*WORK INSTRUCTION*. Among the records below, find the lines with the word "Htail" and copy them.

*Dataset entries*.
(* ===== verification/ConnectInv.v ===== *)
(** * An invariant of the connect state

    Every command keeps the two track lists within their limits, where a queue
    that is set by a remote is taken as it is and may be longer, the indices of
    the contexts within 32 bits and the recorded shuffles in range, and no
    command panics in a reachable state. *)

From S2P Require Import Prelude Digits Text SpotifyId SpotifyUri Protocol ShuffleVec StateMonad.
From S2P Require Import ConnectData ConnectQueue ConnectContext ConnectState ConnectFill.

Local Open Scope string_scope.
Local Open Scope list_scope.
Local Open Scope nat_scope.

(** The most tracks there may be: as many as the program keeps, or as many as
    were set. *)
Class Limits := {
  most_prev : nat;
  most_next : nat;
  most_prev_ge : SPOTIFY_MAX_PREV_TRACKS_SIZE ≤ most_prev;
  most_next_ge : SPOTIFY_MAX_NEXT_TRACKS_SIZE ≤ most_next;
}.

Section inv.
Context `{DefaultHasher} `{L : Limits}.
Implicit Types (s : ConnectState).

Definition index_ok s : Prop :=
  ∀ i, ps_index (player s) = Some i → (0 ≤ ci_track i ≤ u32_max)%Z.

Definition prev_within s : Prop := length (prev_tracks s) ≤ most_prev.
Definition next_within s : Prop := length (next_tracks s) ≤ most_next.

Definition inv s : Prop := prev_within s ∧ next_within s ∧ contexts_ok s ∧ index_ok s.

Lemma at_most_next n : n ≤ SPOTIFY_MAX_NEXT_TRACKS_SIZE → n ≤ most_next.
Proof. pose proof most_next_ge. lia. Qed.
Lemma at_most_prev n : n ≤ SPOTIFY_MAX_PREV_TRACKS_SIZE → n ≤ most_prev.
Proof. pose proof most_prev_ge. lia. Qed.

Lemma inv_same s s' :
  inv s → prev_tracks s' = prev_tracks s → next_tracks s' = next_tracks s →
  context s' = context s → autoplay_context s' = autoplay_context s →
  ps_index (player s') = ps_index (player s) → inv s'.
Proof.
  unfold inv, prev_within, next_within, contexts_ok, index_ok. intros H1 Hp Hn Hc Ha Hi.
  by rewrite Hp, Hn, Hc, Ha, Hi.
Qed.

(** ** Pure updates *)

Lemma inv_update_restrictions s : inv s → inv (update_restrictions s).
Proof. intros Hs. destruct (update_restrictions_player s) as [r ->]. by apply (inv_same s). Qed.

Lemma inv_update_queue_revision s : inv s → inv (update_queue_revision s).
Proof. intros Hs. by apply (inv_same s). Qed.

Lemma set_active_context_same ty s :
  prev_tracks (set_active_context ty s) = prev_tracks s ∧
  next_tracks (set_active_context ty s) = next_tracks s ∧
  context (set_active_context ty s) = context s ∧
  autoplay_context (set_active_context ty s) = autoplay_context s ∧
  ps_index (player (set_active_context ty s)) = ps_index (player s) ∧
  ps_track (player (set_active_context ty s)) = ps_track (player s) ∧
  fill_up_context (set_active_context ty s) = fill_up_context s ∧
  queue_count (set_active_context ty s) = queue_count s ∧
  active_context (set_active_context ty s) = ty.
Proof.
  unfold set_active_context. simpl. destruct (get_context _ _) as [c|]; simpl; [|done].
  by destruct (sc_restrictions c).
Qed.

Lemma inv_set_active_context ty s : inv s → inv (set_active_context ty s).
Proof.
  intros Hs. destruct (set_active_context_same ty s) as (? & ? & ? & ? & ? & _). by apply (inv_same s).
Qed.

Lemma inv_options f s : inv s → inv (options_mut f s).
Proof.
  intros Hs. apply (inv_same s); [done|..]; unfold options_mut, add_options_if_empty;
    by destruct (ps_options (player s)).
Qed.

Lemma push_prev_within t s : prev_within s → prev_within (push_prev t s).
Proof.
  unfold prev_within. rewrite push_prev_tracks, length_app. simpl. pose proof most_prev_ge.
  unfold SPOTIFY_MAX_PREV_TRACKS_SIZE in *. case_decide; [|lia]. destruct (prev_tracks s); simpl in *; lia.
Qed.

Lemma inv_push_prev t s : inv s → inv (push_prev t s).
Proof. intros (Hp & Hn & Hc & Hi). split; [by apply push_prev_within|done]. Qed.

(** Operations that shorten or replace one of the lists. *)
Lemma inv_next_mut f s :
  length (f (next_tracks s)) ≤ most_next → inv s → inv (next_tracks_mut f s).
Proof. by intros Hf (Hp & Hn & Hc & Hi). Qed.
Lemma inv_prev_mut f s :
  length (f (prev_tracks s)) ≤ most_prev → inv s → inv (prev_tracks_mut f s).
Proof. by intros Hf (Hp & Hn & Hc & Hi). Qed.

Lemma length_queued l : length (queued l) ≤ length l.
Proof. induction l as [|t l IH]; simpl; [lia|]. destruct (is_queue t); simpl; lia. Qed.

Lemma inv_clear_next s : inv s → inv (clear_next_tracks s).
Proof.
  intros Hs. pose proof (clear_next_tracks_queued s) as Hq. pose proof (length_queued (next_tracks s)).
  unfold clear_next_tracks in *. destruct (position _ _); [|done].
  apply inv_next_mut; [|done]. destruct Hs as (_ & Hn & _). unfold next_within in Hn.
  change (next_tracks (next_tracks_mut ?f s)) with (f (next_tracks s)) in Hq. rewrite Hq. lia.
Qed.

Lemma inv_clear_prev s : inv s → inv (clear_prev_track s).
Proof. intros Hs. apply inv_prev_mut; [simpl; lia|done]. Qed.

Lemma inv_update_current_index f s :
  (∀ i, (0 ≤ ci_track i ≤ u32_max)%Z → (0 ≤ ci_track (f i) ≤ u32_max)%Z) →
  inv s → inv (update_current_index f s).
Proof.
  intros Hf (Hp & Hn & Hc & Hi). split_and!; [done|done|done|]. intros i E.
  assert (i = f (default ContextIndex_default (ps_index (player s)))) as -> by (by injection E). apply Hf.
  clear E. destruct (ps_index (player s)) eqn:E; simpl; [by apply Hi|]. simpl. unfold u32_max. lia.
Qed.

Lemma inv_set_track_index n s :
  inv s → inv (update_current_index (λ i, i <| ci_track := wrapu 32 n |>) s).
Proof. intros Hs. apply inv_update_current_index; [|done]. intros i _. simpl. apply wrapu32_bounds. Qed.

Lemma context_ok_set i c : context_ok c → context_ok (set_context_track i c).
Proof. intros (Hp & _ & Hs). split; [done|]. split; [apply wrapu32_bounds|done]. Qed.

Lemma same_context_ok c c' : context_ok c → same_context c c' → context_ok c'.
Proof.
  intros (Hp & Ht & Hs) (Ht' & _ & _ & Hp' & Hi). split; [congruence|]. split.
  - destruct Hi as [Hi|?]; lia.
  - by rewrite Ht'.
Qed.

Lemma contexts_ok_same s s' :
  contexts_ok s → option_Forall2 same_context (context s) (context s') →
  option_Forall2 same_context (autoplay_context s) (autoplay_context s') → contexts_ok s'.
Proof.
  intros [H1 H2] Hc Ha. split; intros c Hs.
  - rewrite Hs in Hc. inversion Hc as [c0 ? Hsame E|]. subst. symmetry in E.
    by eapply same_context_ok; [apply H1|].
  - rewrite Hs in Ha. inversion Ha as [c0 ? Hsame E|]. subst. symmetry in E.
    by eapply same_context_ok; [apply H2|].
Qed.

Lemma inv_next_loop l s new s' :
  next_loop l s = (new, s') → inv s → inv s' ∧ ps_track (player s') = ps_track (player s).
Proof.
  revert s. induction l as [|t l IH]; intros s; simpl; [by intros [= <- <-]|].
  assert (inv s → inv (next_tracks_mut tail s)) as Htail.
  { intros Hs. apply inv_next_mut; [|done]. destruct Hs as (_ & Hn & _). unfold next_within in Hn.
    destruct (next_tracks s); simpl in *; lia. }
  destruct (is_delimiter t); [|destruct (is_unavailable t)].
  - intros E Hs. destruct (IH _ E) as [? ->]; [by apply inv_push_prev, Htail|done].
  - intros E Hs. destruct (IH _ E) as [? ->]; [by apply Htail|done].
  - intros [= <- <-] Hs. split; [by apply Htail|done].
Qed.

(** ** Operations that run a fill-up *)

Lemma wp_update_context_index ty i s :
  inv s → wp (update_context_index ty i) (λ s' r, inv s' ∧
    ps_track (player s') = ps_track (player s) ∧ active_context s' = active_context s ∧
    (r = Ok () → is_Some (context_of ty s)) ∧
    ∀ ty', track_list <$> context_of ty' s' = track_list <$> context_of ty' s) s.
Proof.
  intros Hs. apply wp_Val. destruct (context_of ty s) as [c|] eqn:Hc.
  - eexists _, _. split; [by eapply update_context_index_Some|].
    destruct Hs as (Hp & Hn & [Hc1 Hc2] & Hi). split_and!.
    + destruct ty; (split_and!; [done|done| |done]); split; simpl; try done;
        intros c' [x [Hx ->]]%fmap_Some_1; apply context_ok_set; auto.
    + by destruct ty.
    + by destruct ty.
    + by eexists.
    + intros ty'. destruct ty, ty'; simpl; try done; [by destruct (context s)|by destruct (autoplay_context s)].
  - exists s, (Err (EState (NoContext ty))). split; [|done].
    unfold update_context_index. by rewrite st_get_bind, Hc.
Qed.

(** A list that is longer is left as it is. *)
Lemma wp_fill_full s ctx :
  inv s → context_of (fill_up_context s) s = Some ctx → SPOTIFY_MAX_NEXT_TRACKS_SIZE ≤ length (next_tracks s) →
  wp fill_up_next_tracks (λ s' _, inv s' ∧
    ps_track (player s') = ps_track (player s) ∧ active_context s' = active_context s) s.
Proof.
  intros Hs Hctx Hfull.
  assert (∃ f, fill_fuel s = S f) as [f Hf] by (exists (Nat.pred (fill_fuel s)); unfold fill_fuel; lia).
  set (i := Z.to_nat (ci_track (index ctx))).
  assert (fill_up_next_tracks s = (_ ← update_context_index (fill_up_context s) i; st_modify update_queue_revision) s) as E.
  { unfold fill_up_next_tracks. rewrite st_get_bind, (st_bind_Ok _ _ _ _ _ (get_context_m_Some _ _ _ Hctx)), Hf.
    by rewrite (st_bind_Ok _ _ _ _ _ (fill_loop_full f i (ci_page (index ctx)) s Hfull)), st_get_bind. }
  unfold wp. rewrite E. change (wp (_ ← update_context_index (fill_up_context s) i; st_modify update_queue_revision) (λ s' _, inv s' ∧
    ps_track (player s') = ps_track (player s) ∧ active_context s' = active_context s) s).
  wp_use wp_update_context_index; [done|]. intros s' [[]|e] (H' & Ht & Ha & _); [|done]. wp_steps.
  split_and!; [by apply inv_update_queue_revision|done|done].
Qed.

Lemma wp_fill s : inv s → wp fill_up_next_tracks (λ s' _, inv s' ∧
  ps_track (player s') = ps_track (player s) ∧ active_context s' = active_context s) s.
Proof.
  intros (Hp & Hn & Hc & Hi). apply wp_Val.
  destruct (context_of (fill_up_context s) s) as [ctx|] eqn:Hctx.
  - destruct (decide (length (next_tracks s) ≤ SPOTIFY_MAX_NEXT_TRACKS_SIZE)) as [Hroom|Hfull].
    2:{ apply wp_Val, (wp_fill_full s ctx); [by split_and!|done|lia]. }
    destruct (fill_up_spec s ctx Hc Hroom Hctx) as (s' & E & Hnext & Hframe & _).
    exists s', (Ok ()). split; [done|].
    assert (next_within s') as Hn'.
    { apply at_most_next. unfold room in *. rewrite Hnext, length_app, length_take. lia. }
    destruct Hframe as (added & rev & c & a & f & -> & Hsc & Hsa & _).
    split_and!; try done. split_and!; [done|done| |done]. by apply (contexts_ok_same s).
  - eexists _, _. split; [by apply fill_up_no_context|]. done.
Qed.

Lemma wp_set_current_track i s :
  inv s → wp (set_current_track i) (λ s' r, inv s' ∧ active_context s' = active_context s ∧
    context s' = context s ∧ autoplay_context s' = autoplay_context s) s.
Proof.
  intros Hs. unfold set_current_track. wp_steps. unfold get_context_m. wp_steps.
  unfold get_context. destruct (context_of (active_context s) s) as [ctx|]; simpl; [|done].
  wp_steps. destruct (track_list ctx !! i) as [t|]; wp_steps; [|done].
  split_and!; [|done..]. by apply inv_set_track_index.
Qed.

*RESULT BELOW*.
  assert (inv s → inv (next_tracks_mut tail s)) as Htail.
  - intros E Hs. destruct (IH _ E) as [? ->]; [by apply inv_push_prev, Htail|done].
  - intros E Hs. destruct (IH _ E) as [? ->]; [by apply Htail|done].
  - intros [= <- <-] Hs. split; [by apply Htail|done].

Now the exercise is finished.